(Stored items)
BEGIN
(** * MIRACATECH universal file analyzer: a shallow embedding

    The development follows [core/universal_file_analyzer.py].  The class
    [MIRACATECHFileAnalyzer] is embedded method by method under the names
    the source uses.  Python values that end up in the report are values of
    [pyval]; the calls the analyzer makes on the operating system are
    commands of a small monad that threads the list of I/O events and
    carries Python exceptions.

    The standard-library functions the analyzer relies on are modelled as
    follows.
    - [hashlib.md5], [hashlib.sha256]: implemented here (RFC 1321,
      FIPS 180-4) and run on the usual test vectors.
    - [csv.reader] with the default dialect: the state machine of the
      reader, implemented here.
    - [str.split], [str.strip], [str.startswith], slices, [int(s, 16)],
      [format(x, ".1f")]: implemented here.
    - [float]: the rational a value denotes; an integer is converted by
      rounding to 53 significant bits, and the divisions the analyzer makes
      (by 1024) are exact.
    - [repr] of a string, for the text of a [FileNotFoundError]:
      implemented here.
    - text decoding of [open(path, "r")], [json.loads],
      [mimetypes.guess_type], [pathlib] names, [str.lower], [datetime]
      and the iteration order of a [set]: fields of a [runtime] record the
      analyzer is parametrised by; module [Posix] gives one such runtime
      and a few files, on which the examples run.
    - the files, the clock and the text of the error [os.stat] and [open]
      raise for a path without a file: fields of a [world] record. *)

From Stdlib Require Import ZArith NArith QArith Qabs Qround List Bool Lia Lqa.
From Stdlib Require Import Strings.String Strings.Ascii Strings.Byte.
From Stdlib Require Import Numbers.DecimalString.
Import ListNotations.

Set Warnings "-register-all".

Local Open Scope string_scope.
Local Open Scope Z_scope.

(** ** Python strings and byte strings *)

(** A Python [str] is a Rocq [string]; a character stands for the code
    point of the same number, so the model covers text in U+0000..U+00FF.
    A Python [bytes] is a [list byte]. *)

Module Str.

Definition chars (s : string) : list ascii := list_ascii_of_string s.
Definition of_chars (l : list ascii) : string := string_of_list_ascii l.

Definition code (c : ascii) : N := N_of_ascii c.

(** [str.isspace] on one character of the range: the ASCII controls
    TAB..CR and FS..US, the space, NEL (U+0085) and NBSP (U+00A0). *)
Definition isspace (c : ascii) : bool :=
  let n := code c in
  ((9 <=? n) && (n <=? 13) || (28 <=? n) && (n <=? 32)
   || (n =? 133) || (n =? 160))%N.

Fixpoint lstrip (s : string) : string :=
  match s with
  | String c s' => if isspace c then lstrip s' else s
  | EmptyString => EmptyString
  end.

Definition rev (s : string) : string := of_chars (List.rev (chars s)).

Definition rstrip (s : string) : string := rev (lstrip (rev s)).

(** [s.strip()] *)
Definition strip (s : string) : string := rstrip (lstrip s).

(** [s.startswith(p)] *)
Definition startswith (p s : string) : bool := String.prefix p s.

(** Truth value of a string: [bool(s)]. *)
Definition truthy (s : string) : bool :=
  match s with EmptyString => false | _ => true end.

(** [s.split(sep)] for a one-character separator: never empty, one more
    item than there are separators. *)
Fixpoint split (sep : ascii) (s : string) : list string :=
  match s with
  | EmptyString => [EmptyString]
  | String c s' =>
      if Ascii.eqb c sep then EmptyString :: split sep s'
      else match split sep s' with
           | w :: ws => String c w :: ws
           | [] => [String c EmptyString]
           end
  end.

(** [sep.join(items)] *)
Fixpoint join (sep : string) (items : list string) : string :=
  match items with
  | [] => EmptyString
  | [x] => x
  | x :: rest => x ++ sep ++ join sep rest
  end.

(** [s[:n]] for [n >= 0]. *)
Definition take (n : nat) (s : string) : string :=
  of_chars (firstn n (chars s)).

(** [s[-n:]] for [n > 0]: the last [n] characters, the whole string when
    it is shorter. *)
Definition take_last (n : nat) (s : string) : string :=
  of_chars (skipn (List.length (chars s) - n) (chars s)).

Definition newline : ascii := "010"%char.

End Str.

(** [content[a:b]] on bytes for [0 <= a <= b]: the slice is truncated at
    the end of the content. *)
Definition slice {A : Type} (a b : nat) (l : list A) : list A :=
  firstn (b - a) (skipn a l).

(** ** Hexadecimal digits *)

Module Hex.

Definition digit (n : N) : ascii :=
  match n with
  | 0 => "0" | 1 => "1" | 2 => "2" | 3 => "3" | 4 => "4" | 5 => "5"
  | 6 => "6" | 7 => "7" | 8 => "8" | 9 => "9" | 10 => "a" | 11 => "b"
  | 12 => "c" | 13 => "d" | 14 => "e" | _ => "f"
  end%N%char.

(** Value of a hexadecimal digit, either case. *)
Definition value (c : ascii) : option Z :=
  let n := Z.of_N (N_of_ascii c) in
  if (48 <=? n) && (n <=? 57) then Some (n - 48)
  else if (97 <=? n) && (n <=? 102) then Some (n - 87)
  else if (65 <=? n) && (n <=? 70) then Some (n - 55)
  else None.

(** The digits [hexdigest] produces: [0-9a-f]. *)
Definition is_lower_hex (c : ascii) : bool :=
  let n := Z.of_N (N_of_ascii c) in
  (48 <=? n) && (n <=? 57) || (97 <=? n) && (n <=? 102).

(** Two digits for a byte value below 256. *)
Definition of_byte (b : Z) : list ascii :=
  [digit (Z.to_N (b / 16 mod 16)); digit (Z.to_N (b mod 16))].

Definition of_bytes (bs : list Z) : string :=
  Str.of_chars (flat_map of_byte bs).

End Hex.

(** ** hashlib *)

Module hashlib.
END
- Goal of the exercise
Go through the entries and repeat each one exactly.

- Worked solution
(** * MIRACATECH universal file analyzer: a shallow embedding

    The development follows [core/universal_file_analyzer.py].  The class
    [MIRACATECHFileAnalyzer] is embedded method by method under the names
    the source uses.  Python values that end up in the report are values of
    [pyval]; the calls the analyzer makes on the operating system are
    commands of a small monad that threads the list of I/O events and
    carries Python exceptions.

    The standard-library functions the analyzer relies on are modelled as
    follows.
    - [hashlib.md5], [hashlib.sha256]: implemented here (RFC 1321,
      FIPS 180-4) and run on the usual test vectors.
    - [csv.reader] with the default dialect: the state machine of the
      reader, implemented here.
    - [str.split], [str.strip], [str.startswith], slices, [int(s, 16)],
      [format(x, ".1f")]: implemented here.
    - [float]: the rational a value denotes; an integer is converted by
      rounding to 53 significant bits, and the divisions the analyzer makes
      (by 1024) are exact.
    - [repr] of a string, for the text of a [FileNotFoundError]:
      implemented here.
    - text decoding of [open(path, "r")], [json.loads],
      [mimetypes.guess_type], [pathlib] names, [str.lower], [datetime]
      and the iteration order of a [set]: fields of a [runtime] record the
      analyzer is parametrised by; module [Posix] gives one such runtime
      and a few files, on which the examples run.
    - the files, the clock and the text of the error [os.stat] and [open]
      raise for a path without a file: fields of a [world] record. *)

From Stdlib Require Import ZArith NArith QArith Qabs Qround List Bool Lia Lqa.
From Stdlib Require Import Strings.String Strings.Ascii Strings.Byte.
From Stdlib Require Import Numbers.DecimalString.
Import ListNotations.

Set Warnings "-register-all".

Local Open Scope string_scope.
Local Open Scope Z_scope.

(** ** Python strings and byte strings *)

(** A Python [str] is a Rocq [string]; a character stands for the code
    point of the same number, so the model covers text in U+0000..U+00FF.
    A Python [bytes] is a [list byte]. *)

Module Str.

Definition chars (s : string) : list ascii := list_ascii_of_string s.
Definition of_chars (l : list ascii) : string := string_of_list_ascii l.

Definition code (c : ascii) : N := N_of_ascii c.

(** [str.isspace] on one character of the range: the ASCII controls
    TAB..CR and FS..US, the space, NEL (U+0085) and NBSP (U+00A0). *)
Definition isspace (c : ascii) : bool :=
  let n := code c in
  ((9 <=? n) && (n <=? 13) || (28 <=? n) && (n <=? 32)
   || (n =? 133) || (n =? 160))%N.

Fixpoint lstrip (s : string) : string :=
  match s with
  | String c s' => if isspace c then lstrip s' else s
  | EmptyString => EmptyString
  end.

Definition rev (s : string) : string := of_chars (List.rev (chars s)).

Definition rstrip (s : string) : string := rev (lstrip (rev s)).

(** [s.strip()] *)
Definition strip (s : string) : string := rstrip (lstrip s).

(** [s.startswith(p)] *)
Definition startswith (p s : string) : bool := String.prefix p s.

(** Truth value of a string: [bool(s)]. *)
Definition truthy (s : string) : bool :=
  match s with EmptyString => false | _ => true end.

(** [s.split(sep)] for a one-character separator: never empty, one more
    item than there are separators. *)
Fixpoint split (sep : ascii) (s : string) : list string :=
  match s with
  | EmptyString => [EmptyString]
  | String c s' =>
      if Ascii.eqb c sep then EmptyString :: split sep s'
      else match split sep s' with
           | w :: ws => String c w :: ws
           | [] => [String c EmptyString]
           end
  end.

(** [sep.join(items)] *)
Fixpoint join (sep : string) (items : list string) : string :=
  match items with
  | [] => EmptyString
  | [x] => x
  | x :: rest => x ++ sep ++ join sep rest
  end.

(** [s[:n]] for [n >= 0]. *)
Definition take (n : nat) (s : string) : string :=
  of_chars (firstn n (chars s)).

(** [s[-n:]] for [n > 0]: the last [n] characters, the whole string when
    it is shorter. *)
Definition take_last (n : nat) (s : string) : string :=
  of_chars (skipn (List.length (chars s) - n) (chars s)).

Definition newline : ascii := "010"%char.

End Str.

(** [content[a:b]] on bytes for [0 <= a <= b]: the slice is truncated at
    the end of the content. *)
Definition slice {A : Type} (a b : nat) (l : list A) : list A :=
  firstn (b - a) (skipn a l).

(** ** Hexadecimal digits *)

Module Hex.

Definition digit (n : N) : ascii :=
  match n with
  | 0 => "0" | 1 => "1" | 2 => "2" | 3 => "3" | 4 => "4" | 5 => "5"
  | 6 => "6" | 7 => "7" | 8 => "8" | 9 => "9" | 10 => "a" | 11 => "b"
  | 12 => "c" | 13 => "d" | 14 => "e" | _ => "f"
  end%N%char.

(** Value of a hexadecimal digit, either case. *)
Definition value (c : ascii) : option Z :=
  let n := Z.of_N (N_of_ascii c) in
  if (48 <=? n) && (n <=? 57) then Some (n - 48)
  else if (97 <=? n) && (n <=? 102) then Some (n - 87)
  else if (65 <=? n) && (n <=? 70) then Some (n - 55)
  else None.

(** The digits [hexdigest] produces: [0-9a-f]. *)
Definition is_lower_hex (c : ascii) : bool :=
  let n := Z.of_N (N_of_ascii c) in
  (48 <=? n) && (n <=? 57) || (97 <=? n) && (n <=? 102).

(** Two digits for a byte value below 256. *)
Definition of_byte (b : Z) : list ascii :=
  [digit (Z.to_N (b / 16 mod 16)); digit (Z.to_N (b mod 16))].

Definition of_bytes (bs : list Z) : string :=
  Str.of_chars (flat_map of_byte bs).

End Hex.

(** ** hashlib *)

Module hashlib.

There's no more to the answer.